Quando há festa dentro e fora da gente

Eu não planejei, mas aconteceu: tive a comemoração de aniversário mais longa (e feliz) da minha vida!

Soube na véspera que parte da família viria tomar café da manhã comigo, então tratei de comprar flores e pensar em um jeito bonitinho de recebê-los. Fui ao supermercado, passei na feira de flores e voltei pra casa com “carinho de mãe”, a flor preferida daquela que era uma das minhas pessoas preferidas no mundo: minha avó.

 

 

No meu dia 17 (sábado), acordei bem cedo e montei a mesa. Minha mãe logo apareceu com o bolo-surpresa mais lindo que eu já vi e com aquele tanto de amor que ela sempre carrega. Depois foram chegando os primos, os tios, os amigos, a comadre… E essa festa toda que começou – dentro e fora de mim – às oito horas da manhã, se estendeu até às duas da manhã seguinte.

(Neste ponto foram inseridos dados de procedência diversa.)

Lemma login_sends_USER_then_PASS_witness :
  exists r w1 w2 w3,
    Ftp.login "alice" "secret" (final (Client.constructor None)) = Return r w1
    /\ reply (Response (Num 331) "331 need password") w1 = Return tt w2
    /\ nth_error (promises w2) r = Some Pending
    /\ reply (Response (Num 230) "230 logged in") w2 = Return tt w3
    /\ nth_error (promises w3) r = Some (Resolved VUndefined)
    /\ written_to w3 0%nat
       = ["USER alice" ++ Client.CRLF; "PASS secret" ++ Client.CRLF].
Proof.
  exact (login_sends_USER_then_PASS (final (Client.constructor None)) 0%nat
           "alice" "secret" (Response (Num 331) "331 need password")
           (Response (Num 230) "230 logged in")
           eq_refl (Nat.lt_0_succ 0) eq_refl eq_refl).
Defined.


Lemma branch_on_TLS (w : world) (n : sock_id) (r : task_id) (thn els : prog) :
  ready w n r ->
  Ftp.run_prog (If_hasTLS thn els) r w
  = Ftp.run_prog (if is_secure w n then thn else els) r w.
Proof.
  intros (Hs & Hn & _). cbn [Ftp.run_prog].
  unfold Client.hasTLS, Client.socket_get, is_secure, bind, get, ret.
  rewrite Hs. destruct (nth_error (sockets w) n) as [sk|]; cbn;
    [now destruct (secure sk) | reflexivity].
Qed.

Lemma ignoring (res : payload) :
  Ftp.code_truthy res = true ->
  success res || (Ftp.code_truthy res && true) = true.
Proof. intros ->. apply orb_true_r. Qed.

(** X3: on a control socket without TLS [useDefaultSettings] writes
    [TYPE I] and, after a success reply, [STRU F], and is resolved after
    the second success reply; [PBSZ] and [PROT] are not sent. *)
Theorem useDefaultSettings_without_TLS (w : world) (n : sock_id)
    (res1 res2 : payload) :
  _socket (this w) = Some n -> (n < List.length (sockets w))%nat ->
  suspended w = [] -> is_secure w n = false ->
  success res1 = true -> success res2 = true ->
  exists r w1 w2 w3,
    Ftp.useDefaultSettings w = Return r w1
    /\ reply res1 w1 = Return tt w2
    /\ nth_error (promises w2) r = Some Pending
    /\ reply res2 w2 = Return tt w3
    /\ nth_error (promises w3) r = Some (Resolved VUndefined)
    /\ written_to w3 n
       = (written_to w n ++ [("TYPE I" ++ Client.CRLF)%string; ("STRU F" ++ Client.CRLF)%string])%list.
Proof.
  intros Hs Hn Hsus Htls Hres1 Hres2.
  unfold Ftp.useDefaultSettings, Ftp.useDefaultSettings_body.
  destruct (async_start w n
              (Await_send "TYPE I" false
                 (Await_send "STRU F" false
                    (If_hasTLS
                       (Await_send "PBSZ 0" true (Await_send "PROT P" true Done))
                       Done))) Hs Hn Hsus)
    as (w0 & E0 & Hready & Hsk0 & _).
  destruct (send_step w0 n _ "TYPE I" false
              (Await_send "STRU F" false
                 (If_hasTLS
                    (Await_send "PBSZ 0" true (Await_send "PROT P" true Done))
                    Done)) Hready)
    as (w1 & E1 & Haw & Hwr & Hsec1 & _).
  rewrite E0. unfold bind at 1. rewrite E1. cbn [ret].
  destruct (reply_accepted w1 n _ _ false _ res1 Haw)
    as (w1' & E1' & Hready' & Hsk1 & _); [now rewrite not_ignored |].
  destruct (send_step w1' n _ "STRU F" false
              (If_hasTLS
                 (Await_send "PBSZ 0" true (Await_send "PROT P" true Done))
                 Done) Hready')
    as (w2 & E2 & Haw2 & Hwr2 & Hsec2 & _).
  rewrite E2 in E1'.
  destruct (reply_accepted w2 n _ _ false _ res2 Haw2)
    as (w2' & E2' & Hready2 & Hsk2 & _); [now rewrite not_ignored |].
  assert (Hplain : is_secure w2' n = false).
  { now rewrite (is_secure_same _ _ _ Hsk2), Hsec2, (is_secure_same _ _ _ Hsk1),
      Hsec1, (is_secure_same _ _ _ Hsk0). }
  rewrite (branch_on_TLS _ n _ _ _ Hready2), Hplain in E2'.
  destruct (body_done w2' n _ Hready2) as (w3 & E3 & Hres & Hsk3 & _).
  rewrite E3 in E2'.
  exists (List.length (promises w)), w1, w2, w3.
  split; [reflexivity |]. split; [exact E1' |]. split; [apply Haw2 |].
  split; [exact E2' |]. split; [exact Hres |].
  rewrite (written_to_same _ _ _ Hsk3), (written_to_same _ _ _ Hsk2), Hwr2,
    (written_to_same _ _ _ Hsk1), Hwr, (written_to_same _ _ _ Hsk0).
  now rewrite <- app_assoc.
Qed.
Lemma evaluate_tallies_witness :
  evaluate trained_i [(true, str "i"); (false, str "you")]
    = Some {| true_positive := 1; false_positive := 1;
              true_negative := 0; false_negative := 0 |}
  ∧ 1 + 0 = class_size true [(true, str "i"); (false, str "you")]
  ∧ 1 + 0 = class_size false [(true, str "i"); (false, str "you")]
  ∧ 1 + 1 + 0 + 0 = Z.of_nat (length [(true, str "i"); (false, str "you")])
  ∧ 0 ≤ 1 ∧ 0 ≤ 1 ∧ 0 ≤ 0 ∧ 0 ≤ 0.
Proof.
  assert (H : evaluate trained_i [(true, str "i"); (false, str "you")]
              = Some {| true_positive := 1; false_positive := 1;
                        true_negative := 0; false_negative := 0 |}).
  { unfold evaluate. cbn [foldl]. unfold tally. cbn [mbind option_bind].
    rewrite !probability_spam_trained_i.
    repeat match goal with
      | |- context [bool_decide ?P] =>
          let E := fresh "E" in
          destruct (bool_decide P) eqn:E; vm_compute in E; try discriminate E
      end.
    cbn [mbind option_bind].
    destruct (Rlt_dec (1 / 2) (9 / 11)) as [_|Hn]; [|exfalso; apply Hn; Lra.lra].
    destruct (Rlt_dec (1 / 2) (3 / 5)) as [_|Hn]; [|exfalso; apply Hn; Lra.lra].
    reflexivity. }
  split; [exact H|].
  apply (evaluate_tallies trained_i [(true, str "i"); (false, str "you")] _ H).
Defined.
Lemma all_at_most_last (hi : Q) (l : list Q) (y : Q) :
  all_at_most hi l = true -> lastOf l = Some y -> y <= hi.
Proof.
  unfold all_at_most. rewrite forallb_forall. intros H Hy.
  apply Qle_bool_iff. apply H.
  unfold lastOf in Hy. destruct l; [discriminate |].
  eapply nth_error_In; eauto.
Qed.

Lemma step_keeps_wear_inv (s : View) (ev : Event) :
  wear_inv s -> wear_event_ok ev -> wear_inv (step s ev).
Proof.
  intros Hs Hev. step_cases s ev H. revert Hev.
  destruct H as [? H1 H2 | g e tc H1 H2 | g f lp Hne H1 Hl H2 | ? H1 H2]; intro Hev.
  - destruct Hs as (Ha & Hb & Hc). unfold wear_inv. rewrite H1, H2. tauto.
  - simpl in Hev. apply (tick_keeps_wear_inv s tc e s' Hs); try assumption.
    apply Hev.
  - simpl in Hev. destruct Hev as [Ha Hb].
    unfold wear_inv. rewrite H1, H2. repeat split; try assumption.
    intros pt Hpt. rewrite Hl in Hpt. injection Hpt as <-.
    apply wear_floor_above; [reflexivity |].
    apply (all_at_most_last 95 (wears (initialDataOf (seed_items f)))); [exact Hb |].
    unfold wears. now rewrite lastOf_map, Hl.
  - unfold wear_inv. rewrite H1. simpl. repeat split. intros pt Hpt. discriminate.
Qed.

Lemma generated_cons (tc : nat) (prev : PrevValues) (e : TickEnv) (rest : list TickEnv) :
  generated tc prev (e :: rest)
  = snd (generateNewDataPoint (S tc) e prev)
    :: generated (S tc) (nextPrevValues (S tc) e prev) rest.
Proof. reflexivity. Qed.

Lemma nondecreasingQ_two (x y : Q) (l : list Q) :
  nondecreasingQ (x :: y :: l) = Qle_bool x y && nondecreasingQ (y :: l).
Proof. reflexivity. Qed.

(** The ref a tick leaves is not above the ref the next tick leaves. *)
Lemma next_wear_grows (tc tc' : nat) (e e' : TickEnv) (p : PrevValues) :
  0 <= rnd_wear e' ->
  prev_current_tool_wear_pct (nextPrevValues tc e p)
  <= prev_current_tool_wear_pct (nextPrevValues tc' e' (nextPrevValues tc e p)).
Proof.
  intro Hr. rewrite (next_wear tc' e' (nextPrevValues tc e p)).
  set (w := prev_current_tool_wear_pct (nextPrevValues tc e p)).
  assert (Hw : 5 <= w /\ w <= 95) by (subst w; rewrite next_wear; apply wear_between).
  pose proof (wearIncrement_floor tc' e' Hr) as Hinc.
  apply Q.min_glb; [tauto |].
  eapply Qle_trans; [| apply Q.le_max_r]. lra.
Qed.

Esse dia vai compor, pra sempre, um dos quadros mais bonitos da parede da minha memória e eu sou muito grata a todas as pessoas que tornaram isso possível, por meio das mais variadas demonstrações de carinho.

 

Em momentos assim, a gente se dá conta de que nada é tão valioso nessa vida quanto as relações genuínas construídas ao longo do tempo!